Effects of continuous dexamethasone treatment on differentiation capabilities of bone marrow-derived mesenchymal cells

Abstract

Human bone marrow-derived mesenchymal cells (hBMMCs) originate from cell populations in the bone marrow and are capable of differentiating along multiple mesenchymal lineages. To differentiate hBMMCs into osteoblasts, adipocytes and chondrocytes, dexamethasone has been used as a differentiation reagent. We hypothesized that dexamethasone would augment the responsiveness of BMMCs to other differentiation reagents and not define the lineage. This study investigated the effect of continuous treatment with 100 nM dexamethasone on the differentiation of BMMCs into three different lineages. hBMMCs cultured with continuous dexamethasone treatment (100 nM) exhibited higher mRNA expression levels of osteogenic markers and higher positive rates of colony forming unit assays for osteogenesis compared to hBMMCs treated with dexamethasone only during the differentiation culture. Furthermore, continuous dexamethasone treatment augmented bone formation capability of monkey-derived BMMCs in a bone induction experimental model at an extra skeletal site.
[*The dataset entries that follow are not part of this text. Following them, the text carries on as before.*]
(** C6, as stated, fails.  One append to a new chain, of a block that is
    handed over with its hash field set, is fulfilled: the height is 1 and
    the block carries the hash of the genesis block, but the block fails its
    own validation and [validateChain] reports it. *)
Lemma append_of_presealed_block_leaves_invalid_chain :
  exists after sealed,
    _addBlock fresh presealed 1600000100500 = (after, Fulfilled sealed)
    /\ reached after [presealed]
    /\ getChainHeight after = Fulfilled 1
    /\ In sealed (chain after)
    /\ validate sealed = Fulfilled false
    /\ validateChain after = Fulfilled [validation_failed].
Proof.
  assert (Hval : validateChain fresh = Fulfilled []).
  { apply validateChain_nil. exact (sound_consistent _ _ (sound_new _)). }
  destruct (_addBlock_seal fresh presealed 1600000100500) as [sealed|e] eqn:Hseal.
  - pose proof (addBlock_clean _ _ _ _ Hseal Hval) as Hadd.
    exists {| chain := chain fresh ++ [sealed]; height := height fresh + 1 |}, sealed.
    split; [exact Hadd|]. split.
    + exact (reached_ok fresh [] presealed 1600000100500 _ sealed
               (reached_new _) Hadd).
    + split; [unfold getChainHeight, fresh; cbn [height];
              now rewrite (sound_height _ _ (sound_new _))|].
      split; [cbn [chain]; apply in_or_app; right; now left|].
      assert (Hself : self_hash_ok sealed = false).
      { assert (Hs : match _addBlock_seal fresh presealed 1600000100500 with
                     | Normal b => self_hash_ok b
                     | Throw _ => false
                     end = false) by (vm_compute; reflexivity).
        now rewrite Hseal in Hs. }
      split; [rewrite validate_self_hash; now rewrite Hself|].
      rewrite validateChain_placed.
      rewrite validateChain_findings in Hval. apply Fulfilled_inj in Hval.
      rewrite Hval. cbn [app]. unfold findings.
      rewrite Hself, (sealed_link _ _ _ _ Hseal). reflexivity.
  - apply seal_throws in Hseal as (_ & Hnil & _).
    pose proof (sound_length _ _ (sound_new 1600000000123)) as Hl.
    unfold fresh in Hnil. rewrite Hnil in Hl. discriminate.
Qed.

(** C9.  In a chain of a run whose blocks have pairwise distinct hashes,
    [getBlockByHeight] at the height of a block of the chain and
    [getBlockByHash] at its hash are both resolved with that block; at a
    height or a hash that no block of the chain has, both are resolved with
    no block. *)
Theorem lookups_find_committed_blocks : forall self n,
  appended self n ->
  NoDup (map hash (chain self)) ->
  (forall b, In b (chain self) ->
     getBlockByHeight self (BlockClass.height b) = Fulfilled (Some b)
     /\ exists h, hash b = Some h /\ getBlockByHash self h = Fulfilled (Some b))
  /\ (forall k, (forall b, In b (chain self) -> BlockClass.height b <> k) ->
        getBlockByHeight self k = Fulfilled None)
  /\ (forall h, (forall b, In b (chain self) -> hash b <> Some h) ->
        getBlockByHash self h = Fulfilled None).
Proof.
  intros self n Happ Hnd. apply appended_sound in Happ.
  split; [|split].
  - intros b Hin. split.
    + rewrite getBlockByHeight_find. f_equal.
      apply find_the_one; [assumption | apply Z.eqb_refl |].
      intros y Hy Hf. apply Z.eqb_eq in Hf.
      eapply sound_heights_distinct; eauto.
    + pose proof (consistent_hash _ _ (sound_consistent _ _ Happ) Hin) as Hh.
      eexists. split; [exact Hh|].
      rewrite getBlockByHash_find. f_equal.
      apply find_the_one; [assumption | rewrite Hh; apply hash_equal_refl |].
      intros y Hy Hf. apply hash_equal_eq in Hf.
      apply (NoDup_map_eq _ _ hash (chain self)); try assumption. congruence.
  - intros k Hk. rewrite getBlockByHeight_find. f_equal. apply find_absent.
    intros y Hy. apply Z.eqb_neq. now apply Hk.
  - intros h Hh. rewrite getBlockByHash_find. f_equal. apply find_absent.
    intros y Hy. destruct (hash_equal (hash y) (Some h)) eqn:E; [|reflexivity].
    apply hash_equal_eq in E. now apply Hh in E.
Qed.
Definition oneSweepCall : Outcome float :=
  solve oneSweepSolver 0 [0; 1] [[4; 1]; [1; 3]]%float [] [1; 2]%float
    [0; 0]%float (uncondPair float).

(** A system on which the sweeps diverge: the two unconditional rows of
    [A = (1 2; 2 1)] with [rhs = (1, -1)], started from [pi = (0, 0)].  The
    residual grows by the factor [1 + sor] from one sweep to the next. *)
Definition divergingA : Matrix float := [[1; 2]; [2; 1]]%float.

Definition divergingRun (k : nat) : LoopState float :=
  unbroken sampleSolver 0 [0; 1] divergingA [1; -1]%float k
    (initial sampleSolver [0; 0]%float (uncondPair float)).

(** A sweep whose row sum overflows: [2^1023 * 4] is [+inf] and the next
    product is [-inf], so the sum of the two is NaN. *)
Definition overflowA : Matrix float :=
  [[0x1p1023; -0x1p1023]; [-0x1p1023; 0x1p1023]]%float.

Definition overflowSweep : Sweep float :=
  snd (sweep [0; 1] overflowA [0; 0]%float 1%float (uncondPair float)
         [4; 4]%float).

(** Two unconditional rows coupled by [10^30] (the nearest double), with
    [rhs = (1, 1)] and [pi = (0, 0)]: the iterates grow by that factor from
    sweep to sweep until they overflow. *)
Definition couplingA : Matrix float :=
  [[1; 0x1.93e5939a08ceap+99]; [0x1.93e5939a08ceap+99; 1]]%float.

Definition couplingRun (k : nat) : LoopState float :=
  unbroken sampleSolver 0 [0; 1] couplingA [1; 1]%float k
    (initial sampleSolver [0; 0]%float (uncondPair float)).

(** One participating contact with friction and nothing else. *)
Definition contactOnly : Constraints float :=
  {| unconditional := []; uniContact := [sampleContact Participate];
     uniSpeed := []; bounded := [];
     consLtdFriction := []; stateLtdFriction := [] |}.
(** * Observable: the publish/subscribe registry of [src/Observable.ts]

    The class [Observable] keeps a private table [__eventListeners] from
    event names to arrays of callbacks and offers [on], [once], [off] and
    [fire].  Callbacks are arbitrary client code: they may call back into
    the registry while [fire] is running, they may throw, and they may not
    terminate.

    Modelling choices.
    - The table is a JS object used as a dictionary.  It is modelled twice.
      Sections [Registry] onwards take the event names to be the string keys
      the table owns (a numeric name is the string of its digits): a [gmap]
      from strings to lists, on which the methods, the callbacks and the
      loop of [fire] are modelled in full.  Module [Js] models the methods
      up to their first call of a callback on the object as JavaScript has
      it: keys are strings and symbols, [for ... in] visits the string keys
      only, and a read of a key the table does not own yields the member of
      [Object.prototype] of that name, if there is one (their names are
      listed in [objectPrototypeNames]; [plainName] says a name is not among
      them).  On plain string names the two agree, which is proved below.
    - A function value is known by its identity.  Client functions are
      numbered; the arrow function that [once] allocates is a value of its
      own kind, numbered by an allocation counter.
    - The body of a client function is a tree of registry calls, so that
      running it is defined by recursion; the recursion between [fire] and
      the bodies it runs is bounded by fuel.
    - Every invocation of a callback is recorded, with its call depth, its
      [this] and its argument. *)

From stdpp Require Import gmap strings list fin_maps.
(** [tuple_lt] fails exactly when the right key is below or equal in the
    lexicographic order. *)
Lemma tuple_lt_false_iff (x y : Q * string) :
  tuple_lt x y = false
  <-> (fst y < fst x)%Q
      \/ ((fst x == fst y)%Q /\ String.leb (snd y) (snd x) = true).
Proof.
  unfold tuple_lt. destruct (Qeq_bool (fst x) (fst y)) eqn:E.
  - apply Qeq_bool_iff in E. rewrite string_ltb_leb. split.
    + intros H. right. split; assumption.
    + intros [H | [_ H]]; [|exact H].
      rewrite E in H. exfalso. apply (Qlt_irrefl _ H).
  - assert (N : ~ (fst x == fst y)%Q)
      by (intros H; apply Qeq_bool_iff in H; congruence).
    split.
    + intros H. left.
      destruct (Q_dec (fst x) (fst y)) as [[H1 | H1] | H1]; [|exact H1|tauto].
      apply float_lt_iff in H1. congruence.
    + intros [H | [H _]]; [|tauto].
      destruct (float_lt (fst x) (fst y)) eqn:F; [|reflexivity].
      apply float_lt_iff in F. exfalso.
      apply (Qlt_irrefl (fst x)). apply (Qlt_trans _ (fst y)); assumption.
Qed.

Lemma tuple_lt_asym (x y : Q * string) :
  tuple_lt x y = true -> tuple_lt y x = false.
Proof.
  intros H. apply tuple_lt_false_iff.
  unfold tuple_lt in H. destruct (Qeq_bool (fst x) (fst y)) eqn:E.
  - right. apply Qeq_bool_iff in E. split; [symmetry; exact E|].
    unfold String.ltb in H. unfold String.leb.
    destruct (String.compare (snd x) (snd y)); congruence.
  - left. apply float_lt_iff. exact H.
Qed.

Lemma tuple_le_trans (x y z : Q * string) :
  tuple_lt y x = false -> tuple_lt z y = false -> tuple_lt z x = false.
Proof.
  rewrite !tuple_lt_false_iff.
  intros [H1 | [E1 L1]] [H2 | [E2 L2]].
  - left. apply (Qlt_trans _ (fst y)); assumption.
  - left. rewrite E2. exact H1.
  - left. rewrite <- E1. exact H2.
  - right. split; [rewrite E2; exact E1|].
    apply (string_leb_trans _ (snd y)); assumption.
Qed.

End KeyOrder.

(** ** The claims *)

Section Claims.
Import Py Server.
Local Open Scope string_scope.

Lemma is_identifier_of_match (query_type : string) :
  Re.re_match arxiv_id_pattern query_type = true ->
  is_identifier query_type = true.
Proof.
  intros H. unfold is_identifier. rewrite H.
  destruct query_type; [discriminate H | reflexivity].
Qed.

(** In search mode the result is the sorted, truncated output of the loop
    run with the cutoff, when the cutoff can be computed. *)
Lemma search_papers_search_mode {S : Str} client now days query_type
    max_results field keywords :
  is_identifier query_type = false ->
  search_papers client now days query_type max_results field keywords
  = bind (cutoff now days)
      (fun cutoff_date =>
         bind (retain_loop keywords cutoff_date
                 (client (query_search query_type max_results field keywords))
                 [])
           (fun papers =>
              Ok (slice_to (list_sort tuple_lt sort_key true papers)
                    max_results))).
Proof. intros H. unfold search_papers. rewrite H. reflexivity. Qed.
(** * Tic-tac-toe game state of [src/index.tsx]: a shallow embedding

    The [Game] component keeps [{history, step, xIsNext}] and changes it
    through two handlers, [handleClick] and [jumpTo]; [render] derives the
    status line and the labels of the history buttons.  The helper
    functions [calculateWinner] and [calculateCoordinate] are pure.

    JavaScript data is modelled as the code uses it:
    - a cell is a [string] (['' ], ['X'], ['O']); reading an array slot
      yields a [value], which is [Undefined] when the slot is absent;
    - a [squares] array is an object with a [length] and a finite map of
      properties, so that a write at an array index past the end extends
      it and a write at any other key (negative, or [2^32 - 1] and above)
      only adds a property, as in JavaScript;
    - numbers are integers ([Z]); [%] is the truncating remainder [Z.rem];
    - a handler either completes ([Ok]) or throws ([Throw TypeError]),
      which is what a property read on [undefined] does. *)

From stdpp Require Import gmap strings list pretty.

Local Open Scope Z_scope.

(** ** JavaScript values and arrays *)

Inductive value : Type :=
  | Undefined
  | Null
  | Str (s : string).

Global Instance value_eq_dec : EqDecision value.
Proof. solve_decision. Defined.

(** ToBoolean: [undefined], [null] and [''] are falsy. *)
Definition truthy (v : value) : bool :=
  match v with
  | Str (String _ _) => true
  | _ => false
  end.

(** [v === w] *)
Definition strict_eq (v w : value) : bool := bool_decide (v = w).

Record array : Type := mkArray {
  alen : Z;
  elems : gmap Z string
}.

(** [Array<string>(n).fill(v)] *)
Definition Array_fill (n : nat) (v : string) : array :=
  {| alen := Z.of_nat n;
     elems := list_to_map ((fun k => (k, v)) <$> seqZ 0 (Z.of_nat n)) |}.

(** the array literal [[v0, v1, ...]] *)
Definition array_of_list (l : list string) : array :=
  {| alen := Z.of_nat (length l);
     elems := list_to_map (zip (seqZ 0 (Z.of_nat (length l))) l) |}.

(** the empty cell, [''] *)
Definition empty_cell : string := EmptyString.

(** [a[i]] *)
Definition aget (a : array) (i : Z) : value :=
  match elems a !! i with
  | Some s => Str s
  | None => Undefined
  end.

(** the largest array index plus one, [2^32 - 1] *)
Definition index_limit : Z := 4294967295.

(** [a[i] = v]: an array index ([0 <= i < 2^32 - 1]) at or past [length]
    extends the array; any other key (negative, or [2^32 - 1] and above)
    becomes a plain property and leaves [length] alone. *)
Definition aset (a : array) (i : Z) (v : string) : array :=
  {| alen := if decide (0 <= i < index_limit /\ alen a <= i) then i + 1
             else alen a;
     elems := <[i := v]> (elems a) |}.

(** [a.slice()]: copies the indexed elements only. *)
Definition aslice (a : array) : array :=
  {| alen := alen a;
     elems := filter (fun kv => 0 <= kv.1 < alen a) (elems a) |}.

(** [l[i]] for an array that is only read, held as a list. *)
Definition list_get {A} (l : list A) (i : Z) : option A :=
  if decide (0 <= i) then l !! Z.to_nat i else None.

(** [l.slice(0, e)]: a negative [e] counts from the end. *)
Definition list_slice0 {A} (l : list A) (e : Z) : list A :=
  let len := Z.of_nat (length l) in
  let final := if decide (e < 0) then Z.max (len + e) 0 else Z.min e len in
  take (Z.to_nat final) l.

(** ** Outcomes of handlers *)

Inductive exn : Type := TypeError.

Inductive outcome (A : Type) : Type :=
  | Ok (a : A)
  | Throw (e : exn).
Arguments Ok {A} a.
Arguments Throw {A} e.

Definition bind {A B} (m : outcome A) (k : A -> outcome B) : outcome B :=
  match m with
  | Ok a => k a
  | Throw e => Throw e
  end.

Fixpoint collect {A} (l : list (outcome A)) : outcome (list A) :=
  match l with
  | [] => Ok []
  | m :: r => bind m (fun a => bind (collect r) (fun ar => Ok (a :: ar)))
  end.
In addition, continuously dexamethasone-treated hBMMCs formed larger chondrogenic pellets and expressed SOX9 at higher level than the control BMMCs. Likewise, continuous dexamethasone treatment facilitated adipogenic differentiation based on mRNA level and colony forming unit analysis. To investigate the mechanism of the augmentation of differentiation, further studies on apoptosis were conducted. The studies indicated that dexamethasone selectively induced apoptosis of some populations of hBMMCs which were thought to have poor differentiation capability.